Apple aurait décidé de supprimer le point-virgule de ses claviers. Ce poisson d’avril paru dans lepoint.fr a été repris par Michel Schifres sur son blog de l’Opinion sous le titre Un crime abominable. On veut croire que l’éditorialiste a détecté le canular, délibérément grossier à la source, et ne s’est donc rendu coupable que d’un véniel plagiat de poisson d’avril. Devenue plus crédible sous sa plume, la « nouvelle » s’est répandue en suscitant les protestations que l’on imagine.
Le point-virgule serait pourtant condamné, si l’on en croit le paradoxal article que Jacques Drillon lui consacre dans son Traité de la Ponctuation Française : « Toute pratique littéraire digne de ce nom montre que le point-virgule est indispensable, quoiqu’il semble entaché de défauts qui le condamnent à brève échéance : il est un signe stylistique avant tout, et d’une puissance qui reste modérée […]. Enfin, il semble le signe du classicisme : à soi seul, ce trait suffirait à sa proscription » (on est évidemment au second degré).
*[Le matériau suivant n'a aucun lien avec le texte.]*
(* ===== verification/Session.v ===== *)
(** * Reloads of a case page

    [hooks/use-triage.ts] over the persistence of
    [lib/stores/case-store.ts]: every write of the store is kept in the
    session storage, so a page that is loaded again starts with the store of
    the page before, while its module state, hooks and requests are gone.
    (The store holds JSON values and clock readings, which its JSON text gives
    back.) A session is a sequence of events of [UseTriage] and reloads. *)
From S2P Require Import Prelude JsObject JsNum JsString JsValue Types AlertMappers CaseStore Effects UseTriage.

Section Session.
Variable caseId : string.
Variable has_alert : bool.

(** The page loaded again at time [t]; the requests sent so far are kept as a
    record. *)
Definition reload (t : Z) (s : hook_state) : hook_state :=
  mkHook (hs_store s) false ∅ None [] [] (hs_posts s) t.

Inductive session_step : hook_state → hook_state → Prop :=
| session_event s s' : hstep caseId has_alert s s' → session_step s s'
| session_reload t s : hs_now s <= t → session_step s (reload t s).

(** The case is marked as being triaged since [t]. *)
Definition running_since (t : Z) (s : hook_state) : Prop :=
  ∃ e, entry_of caseId s = Some e ∧ en_triageStatus e = TRunning ∧ en_triageStartedAt e = Some t.

(** A reload, or an event less than [RUNNING_TTL_MS] after [t] that leaves
    the mark: no verdict, no failure, no eviction of the case. *)
Inductive unanswered_step (t : Z) : hook_state → hook_state → Prop :=
| unanswered_event now e s s1 s' :
    handle caseId now e s = Some s1 → running_since t s1 → now - t < RUNNING_TTL_MS →
    fire caseId has_alert now e s = Some s' → unanswered_step t s s'
| unanswered_reload now s : hs_now s <= now → unanswered_step t s (reload now s).

Lemma unanswered_session t s s' : unanswered_step t s s' → session_step s s'.
Proof. intros [now e a b c _ _ _ E|now a E]; [apply session_event; by exists now, e|by constructor]. Qed.

Lemma running_fresh t now s c :
  0 < t → now - t < RUNNING_TTL_MS → running_since t s → runningIsFresh now (deps_of caseId s c) = true.
Proof.
  intros Ht Hn (e & He & Hr & Hs). unfold runningIsFresh. simpl. rewrite He. simpl. rewrite Hr, Hs.
  rewrite bool_decide_eq_true_2 by done. simpl. rewrite andb_true_iff, !Z.ltb_lt. lia.
Qed.

(** With a fresh mark the effects send no triage request and leave the
    store. *)
Lemma effect2_fresh t now s :
  0 < t → now - t < RUNNING_TTL_MS → running_since t s →
  hs_posts (effect2 caseId has_alert now s) = hs_posts s ∧ hs_store (effect2 caseId has_alert now s) = hs_store s.
Proof.
  intros Ht Hn R. unfold effect2. destruct (hs_comp s) as [c|]; [|done]. case_decide; [done|].
  unfold effect2_body. cbv zeta. destruct (_ || _); [done|]. destruct (_ || _); [done|].
  by rewrite (running_fresh t now s c) by done.
Qed.

Lemma effect1_store s : hs_posts (effect1 s) = hs_posts s ∧ hs_store (effect1 s) = hs_store s.
Proof. unfold effect1. destruct (hs_comp s); [|done]. by destruct (_ && _). Qed.

Lemma flush_fresh t now s :
  0 < t → now - t < RUNNING_TTL_MS → running_since t s →
  hs_posts (flush caseId has_alert now s) = hs_posts s ∧ hs_store (flush caseId has_alert now s) = hs_store s.
Proof.
  intros Ht Hn R. unfold flush.
  assert (Same : ∀ a b, hs_store a = hs_store b → running_since t b → running_since t a)
    by (intros a b E (e & He & H); exists e; split; [unfold entry_of; by rewrite E|exact H]).
  pose proof (effect1_store s) as [P1 S1].
  destruct (effect2_fresh t now (effect1 s)) as [P2 S2]; [done|done|by eapply Same|].
  destruct (effect2_fresh t now (effect2 caseId has_alert now (effect1 s))) as [P3 S3]; [done|done| |by rewrite P3, P2, S3, S2].
  eapply Same; [|exact R]. by rewrite S2.
Qed.

Lemma unanswered_keeps t s s' :
  0 < t → running_since t s → unanswered_step t s s' → running_since t s' ∧ hs_posts s' = hs_posts s.
Proof.
  intros Ht R S. destruct S as [now e a s1 b H R1 Hn E|now a _]; [|split; [exact R|done]].
  unfold fire in E. case_bool_decide; [|done]. rewrite H in E. simpl in E.
  destruct (flush_fresh t now s1 Ht Hn R1) as [P Sf]. pose proof (hd_posts _ _ _ (handle_handled caseId now e a s1 H)) as Pa.
  injection E as <-. simpl. rewrite P, Pa. split; [|done].
  destruct R1 as (x & Hx & R1). exists x. split; [|exact R1]. unfold entry_of. simpl. by rewrite Sf.
Qed.

(** C10: a triage is not asked for twice because the page is loaded again.
    While the case is marked as being triaged since [t], and until five
    minutes after [t], no sequence of reloads, mounts, answers of the status
    request and other writes that leave the mark sends another triage
    request; the mark itself stays. *)
Theorem reload_no_duplicate store t0 t s s' :
  star session_step (page_load store t0) s → 0 < t → running_since t s →
  star (unanswered_step t) s s' → running_since t s' ∧ hs_posts s' = hs_posts s ∧ star session_step (page_load store t0) s'.
Proof.
  intros Rs Ht R0 R. refine (star_invariant _ (λ x, running_since t x ∧ hs_posts x = hs_posts s ∧ star session_step (page_load store t0) x) _ _ _ _ R); [done|].
  intros a b (Ra & Pa & Sa) St. destruct (unanswered_keeps t a b Ht Ra St) as [Rb Pb].
  split; [done|]. split; [congruence|]. eapply star_snoc; [exact Sa|]. by eapply unanswered_session.
Qed.
End Session.

(** The page of [UseTriage.waiting_page] has asked at time 40; it is loaded
    again, and the server knows nothing of the case yet. *)
Definition reloaded_page : hook_state :=
  default waiting_page (foldl (λ s e, s ≫= fire "c1" true e.1 e.2) (Some (reload 1000 waiting_page))
    [(1010, Mount); (1020, Hydrate); (1030, GetAnswer 0 GotOther)]).

Lemma waiting_running : running_since "c1" 40 waiting_page.
Proof. eexists. split; [vm_compute; reflexivity|]. split; reflexivity. Qed.

Lemma waiting_session : star (session_step "c1" true) (page_load [] 1) waiting_page.
Proof.
  refine (star_invariant _ (star (session_step "c1" true) (page_load [] 1)) _ _ _ _ waiting_page_star); [constructor|].
  intros a b Ra S. eapply star_snoc; [exact Ra|]. by constructor.
Qed.

Lemma unanswered_run es s s' :
  foldl (λ s e, s ≫= fire "c1" true e.1 e.2) (Some s) es = Some s' →
  (∀ a e, e ∈ es → running_since "c1" 40 a → ∀ s1, handle "c1" e.1 e.2 a = Some s1 → running_since "c1" 40 s1) →
  (∀ e, e ∈ es → e.1 - 40 < RUNNING_TTL_MS) → running_since "c1" 40 s → star (unanswered_step "c1" true 40) s s'.
Proof.
  revert s'. induction es as [|e es IH] using rev_ind; intros s' E K T R.
  - injection E as <-. constructor.
  - rewrite foldl_app in E. simpl in E. apply bind_Some in E as (a & Ea & E).
    assert (Sa : star (unanswered_step "c1" true 40) s a).
    { apply IH; [done| | |done]; intros; [eapply K; [|done..]|apply T]; apply elem_of_app; by left. }
    assert (Ra : running_since "c1" 40 a).
    { refine (star_invariant _ (running_since "c1" 40) _ _ R _ Sa). intros x y Rx Sx. by apply (unanswered_keeps "c1" true 40 x y). }
    eapply star_snoc; [exact Sa|]. pose proof E as E'. unfold fire in E'. case_bool_decide; [|done].
    apply bind_Some in E' as (s1 & H1 & _). eapply unanswered_event; [exact H1| | |exact E].
    + eapply K; [|exact Ra|exact H1]. apply elem_of_app. right. left.
    + apply T. apply elem_of_app. right. left.
Qed.

Lemma reloaded_star : star (unanswered_step "c1" true 40) waiting_page reloaded_page.
Proof.
  eapply star_trans; [eapply star_snoc; [constructor|apply (unanswered_reload "c1" true 40 1000); vm_compute; discriminate]|].
  apply (unanswered_run [(1010, Mount); (1020, Hydrate); (1030, GetAnswer 0 GotOther)]).
  - vm_compute. reflexivity.
  - intros a e He (x & Hx & Hr) s1 H. exists x. split; [|exact Hr].
    apply list_elem_of_In in He as [<-|[<-|[<-|[]]]]; simpl in H.
    + destruct (hs_comp a); [done|]. by injection H as <-.
    + by injection H as <-.
    + destruct (hs_pending a !! 0%nat) as [[n|n]|]; [|done..]. injection H as <-. unfold get_answered. by case_match.
  - intros e He. apply list_elem_of_In in He as [<-|[<-|[<-|[]]]]; vm_compute; reflexivity.
  - eexists. split; [vm_compute; reflexivity|]. split; reflexivity.
Qed.

Lemma reload_no_duplicate_witness :
  hs_hydrated reloaded_page = true ∧ hs_posts reloaded_page = hs_posts waiting_page.
Proof.
  split; [vm_compute; reflexivity|].
  exact (proj1 (proj2 (reload_no_duplicate "c1" true [] 1 40 waiting_page reloaded_page waiting_session eq_refl waiting_running reloaded_star))).
Defined.
(** C16: the verification route cannot be used to inject SQL. An event id
    that is not one to sixty-four letters, digits or hyphens is refused with
    400 before anything is sent. Otherwise the route answers 200 and sends
    exactly its four probes, and the only SQL text among them is the fixed
    query with that id, which contains no quote, between the quotes. *)
Theorem verify_no_injection cp gw event_id username action_id w :
  let out := run (verify cp gw event_id username action_id) w in
  let id := default EmptyString event_id in
  (valid_event_id id = false →
     out = (Ok (RJson 400 (JObj [("error", JStr "invalid event_id")])), [])) ∧
  (valid_event_id id = true →
     (∃ body, out.1 = Ok (RJson 200 body)) ∧
     fetches out.2 = [baseline_probe_request cp (default EmptyString username); fired_request cp;
                      warm_request cp id; tools_request gw] ∧
     all_chars id_char id = true ∧ (1 ≤ String.length id ≤ 64)%nat ∧ includes "'" id = false) ∧
  (∀ rq sql, rq ∈ fetches out.2 → rq_body rq = Some (JObj [("sql", JStr sql)]) → sql = warm_sql id).
Proof.
  intros out id.
  assert (Hbad : valid_event_id id = false →
    out = (Ok (RJson 400 (JObj [("error", JStr "invalid event_id")])), [])).
  { intros Hv. unfold out, run, verify. fold id. by rewrite Hv. }
  assert (Hok : valid_event_id id = true →
    (∃ body, out.1 = Ok (RJson 200 body)) ∧
    fetches out.2 = [baseline_probe_request cp (default EmptyString username); fired_request cp;
                     warm_request cp id; tools_request gw]).
  { intros Hv. unfold out, run, verify. fold id. rewrite Hv. simpl. split.
    - destruct (no_throw_timed (rw_probe cp (default EmptyString username)) w []) as (rw & l1 & E1).
      destruct (no_throw_timed (det_probe cp id) w l1) as (det & l2 & E2).
      destruct (no_throw_timed (ice_probe cp id) w l2) as (ice & l3 & E3).
      destruct (no_throw_timed (mcp_probe gw) w l3) as (mcp & l4 & E4).
      rewrite (bind_ok _ _ _ _ _ _ E1), (bind_ok _ _ _ _ _ _ E2), (bind_ok _ _ _ _ _ _ E3), (bind_ok _ _ _ _ _ _ E4).
      by eexists.
    - match goal with |- fetches (?m w []).2 = _ => enough (sends m
        ([baseline_probe_request cp (default EmptyString username)] ++ [fired_request cp] ++ [warm_request cp id] ++
         [tools_request gw] ++ [])) as Hs by apply Hs end.
      apply sends_bind; [apply no_throw_timed|apply sends_timed, rw_probe_sends|intros rw].
      apply sends_bind; [apply no_throw_timed|apply sends_timed, det_probe_sends|intros det].
      apply sends_bind; [apply no_throw_timed|apply sends_timed, ice_probe_sends|intros ice].
      apply sends_bind; [apply no_throw_timed|apply sends_timed, mcp_probe_sends|intros mcp].
      apply sends_silent, silent_ret. }
  split; [exact Hbad|]. split.
  - intros Hv. destruct (Hok Hv) as [? ?]. split; [done|]. split; [done|]. by apply valid_event_id_spec.
  - intros rq sql Hin Hb. destruct (valid_event_id id) eqn:Hv.
    + destruct (Hok eq_refl) as [_ Hf]. rewrite Hf in Hin.
      repeat (apply elem_of_cons in Hin as [->|Hin]; [simpl in Hb; simplify_eq; try done|]).
      by apply elem_of_nil in Hin.
    + rewrite (Hbad eq_refl) in Hin. by apply elem_of_nil in Hin.
Qed.

Lemma verify_no_injection_witness :
  run (verify "http://cp" "http://gw" (Some "x' OR '1'='1") None None) quiet_env =
    (Ok (RJson 400 (JObj [("error", JStr "invalid event_id")])), []) ∧
  fetches (run (verify "http://cp" "http://gw" (Some "evt-1") None None) quiet_env).2 =
    [baseline_probe_request "http://cp" EmptyString; fired_request "http://cp";
     warm_request "http://cp" "evt-1"; tools_request "http://gw"].
Proof.
  split.
  - apply (proj1 (verify_no_injection "http://cp" "http://gw" (Some "x' OR '1'='1") None None quiet_env)).
    reflexivity.
  - apply (proj1 (proj2 (verify_no_injection "http://cp" "http://gw" (Some "evt-1") None None quiet_env))).
    reflexivity.
Defined.

(** ** What a verified stage means *)

(** The service answered the request with a success and the JSON body [v]. *)
Definition served (w : env) (l : list effect) (rq : request) (v : jsval) : Prop :=
  ∃ r, answered w l rq (Ok r) ∧ ft_ok r = true ∧ ft_json r = Some v.

Lemma served_extends {A} (m : M A) w l a l' rq v : extends m → m w l = (a, l') → served w l rq v → served w l' rq v.
Proof. intros Hm E (r & Ha & ?). exists r. split; [by eapply extends_answered|done]. Qed.

(** [fetch], the status check and [json()], the common start of the probes. *)
Lemma probe_inv {A} rq (f : jsval → M A) w l a l' :
  (∀ v, silent (f v)) →
  (let! r := fetch rq in throw_http r ;; let! v := read_json r in f v)%eff w l = (Ok a, l') →
  ∃ v, served w l' rq v ∧ f v w l' = (Ok a, l').
Proof.
  intros Hf E. apply bind_inv in E as (r & l1 & Er & E). apply fetch_inv in Er as [_ Ha].
  apply bind_inv in E as ([] & l2 & Et & E). unfold throw_http in Et. destruct (ft_ok r) eqn:Hok; [|done].
  injection Et as <-. apply bind_inv in E as (v & l3 & Ev & E). unfold read_json in Ev.
  destruct (ft_json r) as [v'|] eqn:Hj; [|done]. injection Ev as <- <-.
  assert (l1 = l') as <- by (pose proof (Hf v' w l1) as Hs; rewrite E in Hs; by simpl in Hs).
  exists v'. split; [by exists r|done].
Qed.

Lemma timed_inv {A} (m : M A) w l a ms e l' :
  timed m w l = (Ok (Some a, ms, e), l') → ∃ l1, m w (l ++ [ENow]) = (Ok a, l1) ∧ l' = l1 ++ [ENow].
Proof.
  unfold timed. intros E. apply bind_inv in E as (t0 & l1 & E1 & E). injection E1 as _ <-.
  apply bind_inv in E as (r & l2 & E2 & E). unfold attempt in E2.
  destruct (m w (l ++ [ENow])) as [r' l3] eqn:Em. injection E2 as <- <-.
  apply bind_inv in E as (t & l4 & E4 & E). injection E4 as _ <-.
  destruct r'; unfold ret in E; simplify_eq; eauto.
Qed.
Plus léger mais aussi sévère, ce passage du film L’Amour est un Crime Parfait, dans lequel le professeur de littérature incarné par Mathieu Amalric repousse les avances appuyées de son élève Sarah Forestier d’un méprisant « Au fait, le point-virgule, on ne l’emploie plus depuis 20 ans ».
Évidemment, ce qui a choqué n’est pas tant la disparition du point virgule que de voir Apple s’arroger un nouveau pouvoir, dans le champ littéraire où il n’aurait rien à faire.
Les geeks ne se sont pas laissé prendre au canular : « Curieux, justement pour toutes les applis dites ouvertes, le point-virgule demeure un important symbole de syntaxe des langages informatiques » commente un lecteur sur lepoint.fr.
Autrement dit, s’il se fait rare en littérature, le point-virgule n’est pas près de déserter les claviers. Ce n’est pas le moindre des paradoxes que de voir ce signe vénérable renaître et prospérer sous les doigts agiles des développeurs d’applis, un peu (beaucoup) grâce à Apple, finalement.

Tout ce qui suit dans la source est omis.